Une expertise internationale commandée par le gouvernement péruvien a récemment livré ses résultats : elle donne les recommandations environnementales que doit suivre Newmont, la compagnie américaine à l’origine du projet, pour que celui-ci puisse se poursuive. Humala s’appuie sur cette expertise pour confirmer que, selon lui, le projet est viable.  Il souhaite établir sur cette base un pacte social avec l’opposition où Newmont s’engagerait à respecter les recommandations de l’expertise. Mais l’opposition refuse tout pacte et exige la fin du projet. Apparemment, Newmont aurait déjà fait parler d’elle par le passé par son non-respect total de toute règle nécessaire à la protection de l’environnement (The Conga impasse – high stakes, high risks ; President Humala announced that Conga project is viable, but with regulations). Notons ici que le Gouvernement Régional de Cajamarca est opposé au projet, ce qui marque une vraie rupture avec la politique du Gouvernement Central.

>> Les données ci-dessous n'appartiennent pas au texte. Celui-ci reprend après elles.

#[export] Instance key_type_eq_dec : EqDecision key_type_t.
Proof. solve_decision. Defined.

#[export] Instance key_t_eq_dec : EqDecision key_t.
Proof. solve_decision. Defined.

(** ** Properties of the line *)

Section Line.
Context (op : mtcp) (da : Z -> Z) {S : Type} (key : key_t -> S -> option S) (poke : Z -> Z -> S -> S).

Record serial_ok (s : serial) : Prop := {
  so_rx : length (rx_buf s) = 3%nat;
  so_tx : length (tx_buf s) = 64%nat;
  so_bytes : Forall (fun b => 0 <= b < 256) (tx_buf s)
}.

(** What the line has been sent. *)
Definition sent (s : serial) : list Z := snd <$> filter (fun w => w.1 = SERIAL_PORT) (serial_ports s).

(** Some interrupts, with the values they read. *)
Definition isrs (l : list (Z * Z * Z)) (m : tux * S) : option (tux * S) :=
  foldM (fun '(s1, d, s2) m => serial_isr op da key poke s1 d s2 m) l m.

Lemma tx_word_low s i : serial_ok s -> 0 <= i < TX_BUFFER_SIZE ->
  exists v, tx_word s i = Some v /\ arr_get (tx_buf s) (4 * i) = Some (u8 v).
Proof.
  intros [_ Hl Hb] Hi. unfold TX_BUFFER_SIZE in Hi. unfold tx_word.
  destruct (arr_get_Some (tx_buf s) (4 * i)) as (b0 & E0 & L0); [lia|].
  destruct (arr_get_Some (tx_buf s) (4 * i + 1)) as (b1 & E1 & _); [lia|].
  destruct (arr_get_Some (tx_buf s) (4 * i + 2)) as (b2 & E2 & _); [lia|].
  destruct (arr_get_Some (tx_buf s) (4 * i + 3)) as (b3 & E3 & _); [lia|].
  rewrite E0, E1, E2, E3, !bind_ret. eexists. split; [done|]. f_equal.
  pose proof (proj1 (list.Forall_lookup _ _) Hb _ _ L0) as Hr. cbn in Hr. unfold u8.
  rewrite <- (Z.mod_small b0 256 Hr) at 1.
  replace (b0 + 256 * b1 + 65536 * b2 + 16777216 * b3) with (b0 + (b1 + 256 * b2 + 65536 * b3) * 256) by lia.
  by rewrite Z_mod_plus_full.
Qed.
(* ===== verification/Boot.v ===== *)
(** * The start of the kernel: student-distrib/kernel.c

    [entry] is called by the boot loader's code with paging and interrupts off.
    It checks what the loader passed, sets up the segment descriptors of the LDT
    and the TSS, and runs the initialisation of every component, in order.  Its
    result is the state every other theorem on the kernel starts from. *)
From stdpp Require Import base tactics list numbers gmap option.
From Stdlib Require Import ZArith Lia.
From S2P Require Import Prelude CLib Task FileSys Term TermScreen TermSys Rtc I8259 Page Malloc Syscall Exec Fd Process Sched Idt Serial.

Open Scope Z_scope.

Definition MULTIBOOT_BOOTLOADER_MAGIC : Z := 0x2BADB002.
Definition KERNEL_TSS : Z := 0x30.
Definition KERNEL_LDT : Z := 0x38.
Definition TSS_SIZE : Z := 104.
Definition KB_IRQ : Z := 1.
Definition SLAVE_PIC_IRQ : Z := 2.
Definition RTC_IRQ : Z := 8.

(** ** Segment descriptors *)

(** [seg_desc_t]: [val[0]] and [val[1]]. *)
Record seg_desc_t := mkSeg { seg0 : Z; seg1 : Z }.

(** The fields in [val[0]] and in [val[1]]. *)
Definition seg_lim_15_00 : bitfield := (0, 16).
Definition base_15_00 : bitfield := (16, 16).
Definition base_23_16 : bitfield := (0, 8).
Definition seg_type : bitfield := (8, 4).
Definition seg_sys : bitfield := (12, 1).
Definition seg_dpl : bitfield := (13, 2).
Definition seg_present : bitfield := (15, 1).
Definition seg_lim_19_16 : bitfield := (16, 4).
Definition seg_avail : bitfield := (20, 1).
Definition seg_reserved : bitfield := (21, 1).
Definition seg_opsize : bitfield := (22, 1).
Definition seg_granularity : bitfield := (23, 1).
Definition base_31_24 : bitfield := (24, 8).

(** [SET_LDT_PARAMS(str, addr, lim)] and [SET_TSS_PARAMS(str, addr, lim)] have the
    same text. *)
Definition SET_SEG_PARAMS (addr lim : Z) (d : seg_desc_t) : seg_desc_t :=
  mkSeg (assign [(base_15_00, Z.land addr 0x0000FFFF); (seg_lim_15_00, Z.land lim 0x0000FFFF)] (seg0 d))
        (assign [(base_31_24, Z.shiftr (Z.land addr 0xFF000000) 24); (base_23_16, Z.shiftr (Z.land addr 0x00FF0000) 16);
                 (seg_lim_19_16, Z.shiftr (Z.land lim 0x000F0000) 16)] (seg1 d)).

(** The two local descriptors of [entry], from what the stack held. *)
Definition the_ldt_desc (ldt ldt_size : Z) (junk : seg_desc_t) : seg_desc_t :=
  SET_SEG_PARAMS ldt ldt_size
    (mkSeg (seg0 junk)
       (assign [(seg_granularity, 0); (seg_opsize, 1); (seg_reserved, 0); (seg_avail, 0); (seg_present, 1);
                (seg_dpl, 0); (seg_sys, 0); (seg_type, 2)] (seg1 junk))).

Definition the_tss_desc (tss tss_size : Z) (junk : seg_desc_t) : seg_desc_t :=
  SET_SEG_PARAMS tss tss_size
    (mkSeg (assign [(seg_lim_15_00, Z.land TSS_SIZE 0x0000FFFF)] (seg0 junk))
       (assign [(seg_granularity, 0); (seg_opsize, 0); (seg_reserved, 0); (seg_avail, 0);
                (seg_lim_19_16, Z.land TSS_SIZE 0x000F0000); (seg_present, 1); (seg_dpl, 0); (seg_sys, 0); (seg_type, 9)]
               (seg1 junk))).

Le pays est donc actuellement dans une impasse. Et, même si c’est de Yanacocha qu’on entend le plus parler,  il existe bien d’autres exemples d’exploitation abusive. A Iquitos, village situé dans l’Amazonie péruvienne, une déclaration pour l’eau a récemment été émise par un Comité de Défense de l’eau. Elle réclame le respect des déclarations successives caractérisant les vallées des trois fleuves Nanay, Pintuyacu et Chambira comme à protéger à tout prix et y interdisant toute exploitation minière ou pétrolifère. Elle réclame le respect des déclarations successives visant à protéger à tout prix et interdire toute exploitation minière ou pétrolifère des vallées des trois fleuves Nanay, Pintuyacu et Chambira. Actuellement, Pluspetrol Norte y pratique une activité pétrolifère qui menace l’alimentation en eau d’Iquitos. Le Gouvernement Régional est ici en cause car il ne fait pas respecter la loi.

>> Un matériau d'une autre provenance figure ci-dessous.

Lemma driven_write prev buf len fp g (st : pcb_store) r g' st' : Some fp ∈ rtc_files g ->
  rtc_write prev buf len fp (g, st) = Some (r, (g', st')) -> rtc_files g' = rtc_files g /\ driven (rtc_files g) st st'.
Proof.
  intros Hfp. unfold rtc_write. destruct buf as [freq|]; [|by intros [= _ <- <-]].
  case_decide; [by intros [= _ <- <-]|]. case_decide; [by intros [= _ <- <-]|]. intros E. apply bind_Some in E as (fpow & Ef & E).
  case_decide; [by injection E as _ <- <-|]. case_decide.
  - apply bind_Some in E as (st1 & E1 & E). apply bind_Some in E as ([r2 [g2 st2]] & E2 & E). injection E as _ <- <-.
    assert (D1 : driven (rtc_files g) st st1) by (by eapply driven_modify; [exact Hfp| |exact E1]).
    unfold rtc_set_pi_freq in E2. case_decide; [by injection E2 as _ <- <-|]. apply bind_Some in E2 as (fp2 & Ef2 & E2).
    case_decide; [by injection E2 as _ <- <-|]. apply bind_Some in E2 as (st3 & E3 & E2). injection E2 as _ <- <-. split; [done|].
    etrans; [exact D1|]. by eapply driven_reset; [|exact E3].
  - apply bind_Some in E as (st1 & E1 & E). injection E as _ <- <-. split; [done|]. eapply driven_modify; [exact Hfp|apply reset_retimes|exact E1].
Qed.

(** Terminals and descriptors changed as their drivers do. *)
Lemma driven_steady k g ts : system_ok k -> twf ts -> (forall a, kept_address a -> ld8 (vmem ts) a = ld8 (k_mem k) a) ->
  (forall i, cur_pid <$> arr_get (terms ts) i = cur_pid <$> arr_get (terms (k_ts k)) i) ->
  driven (rtc_files (k_rtc k)) (k_pcbs k) (pcbs ts) -> rtc_files g = rtc_files (k_rtc k) -> rtc_inv (g, pcbs ts) ->
  steady k (set_rtc g (set_ts ts k)).
Proof.
  intros Hs Ht Hmem Hfront D Hg Hinv. pose proof (driven_tasks _ _ _ D) as Hst. pose proof (so_kernel _ Hs) as Hk.
  pose proof (kept_image_kept k _ Hk Hmem) as HK. apply steady_intro; [done..| |done| |by rewrite Hg].
  - apply retasked_ok; [done..|]. intros [a i] Hin. rewrite Hg in Hin. pose proof (ko_clock _ Hk _ Hin) as (pid & f & H1 & H2 & H3 & H4 & H5 & H6).
    unfold get_file in H5. cbn [fst snd] in *. apply bind_Some in H5 as (p & Ep & Ef).
    destruct (D a p Ep) as (p' & Ep' & _ & F). destruct (F i f Ef) as (f' & Ef' & R). exists pid, f'. do 4 (split; [done|]).
    split; [unfold get_file; cbn [fst snd]; change (k_pcbs (set_ts ts k)) with (pcbs ts); by rewrite Ep'|].
    destruct R as [->|(_ & R1 & R2)]; [done|]. by rewrite R1, R2.
  - intros pid p' fd f' Hpid Hu Ep' Ef' Huf. destruct (ko_pcb _ Hk pid ltac:(lia)) as (p & Ep & _).
    destruct (D _ p Ep) as (q & Eq & Sk & F). rewrite Ep' in Eq. injection Eq as <-.
    assert (Hfd : 0 <= fd < Z.of_nat (length (open_files p))).
    { rewrite <- (sk_files _ _ Sk). unfold arr_get in Ef'. case_decide; [|done]. apply lookup_lt_Some in Ef'. lia. }
    destruct (arr_get_Some (open_files p) fd Hfd) as (f & Ef & _). destruct (F fd f Ef) as (f2 & Ef2 & R).
    rewrite Ef' in Ef2. injection Ef2 as <-. destruct R as [->|(Hin & R1 & R2)].
    + apply (valid_file_kept k (set_rtc g (set_ts ts k)) Hk eq_refl HK); [cbn [k_rtc set_rtc]; by rewrite Hg|].
      by apply (vt_files _ _ _ (so_tasks _ Hs pid p Hpid Hu Ep) fd).
    + pose proof (ko_clock _ Hk _ Hin) as (q & f0 & _ & _ & _ & _ & E0 & _ & O0).
      unfold get_file in E0. cbn [fst snd] in E0. rewrite Ep in E0. cbn in E0. rewrite Ef in E0. injection E0 as <-.
      unfold valid_file. rewrite R1, O0. cbn [k_rtc set_rtc]. by rewrite Hg.
Qed.

Lemma signalled_driven reg st st' : signalled st st' -> driven reg st st'.
Proof.
  intros S a p Ep. destruct (signalled_pcb _ _ _ _ S Ep) as [v Ev]. eexists. split; [exact Ev|]. split; [done|].
  intros i f Ef. exists f. by split; [|left].
Qed.

Lemma signalled_file st st' fp : signalled st st' -> get_file st' fp = get_file st fp.
Proof.
  intros S. unfold get_file. destruct (S fp.1) as [->|(p & v & -> & ->)]; done.
Qed.

Lemma signalled_rtc_inv g (st st' : pcb_store) : signalled st st' -> rtc_inv (g, st) -> rtc_inv (g, st').
Proof.
  intros S [I1 I2 I3 I4 I5 I6 I7 I8]. split; try assumption. intros fp Hin. destruct (I8 fp Hin) as (f & Ef & Hf).
  exists f. split; [|done]. change (get_file st' fp = Some f). by rewrite (signalled_file st).
Qed.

Nous avons, personnellement, été les témoins du mécontentement des péruviens. Ayant passé beaucoup de temps à Cajamarca, nous avons assisté à plusieurs mobilisations. Et la plus forte restera celle qui aura fait intervenir l’armée en avril dernier pour anticiper un éventuel débordement. Au passage, nous avons bien cru ce jour-là ne jamais pouvoir partir de Cajamarca pour commencer notre tourisme, les rues étant étrangement vides et les rumeurs de fermeture des portes de la ville allant bon train. Et le jour même, faisant étape à Trujillo, nous avons vu un petit rassemblement sur la Place des Armes manifestant son opposition à la Conga. Mais le plus marquant restera le passage de la frontière entre le Pérou et la Bolivie qu’il aura fallu faire à pied pour cause de blocage de la route. 







 Mobilisation nocturne à Trujillo


En résumé, l’exploitation des ressources péruviennes est aujourd’hui au centre des débats. Les entreprises américaines d’exploitation sont montrées du doigt mais, avant elles, les entreprises françaises avaient aussi leurs entrées dans le pays. Ces activités sont génératrices d’emplois dans un pays en développement, mais elles coûtent par ailleurs bien cher sur le plan environnemental. L’évolution de la situation sera à suivre avec attention. Autant en Europe il est bien difficile d’imaginer un quelconque soulèvement violent, autant ici il ne faut rien exclure, même si l’opposition ne cesse de prôner des manifestations pacifiques. Quand la coupe est pleine, on ne sait jamais de quel côté elle va déborder…
Je précise, en guise de conclusion, que j’ai essayé de vous présenter les choses le plus objectivement possible. Si le sujet vous intéresse, je vous invite à poser vos questions ou à lancer carrément le débat dans quelques commentaires dont vous avez le secret.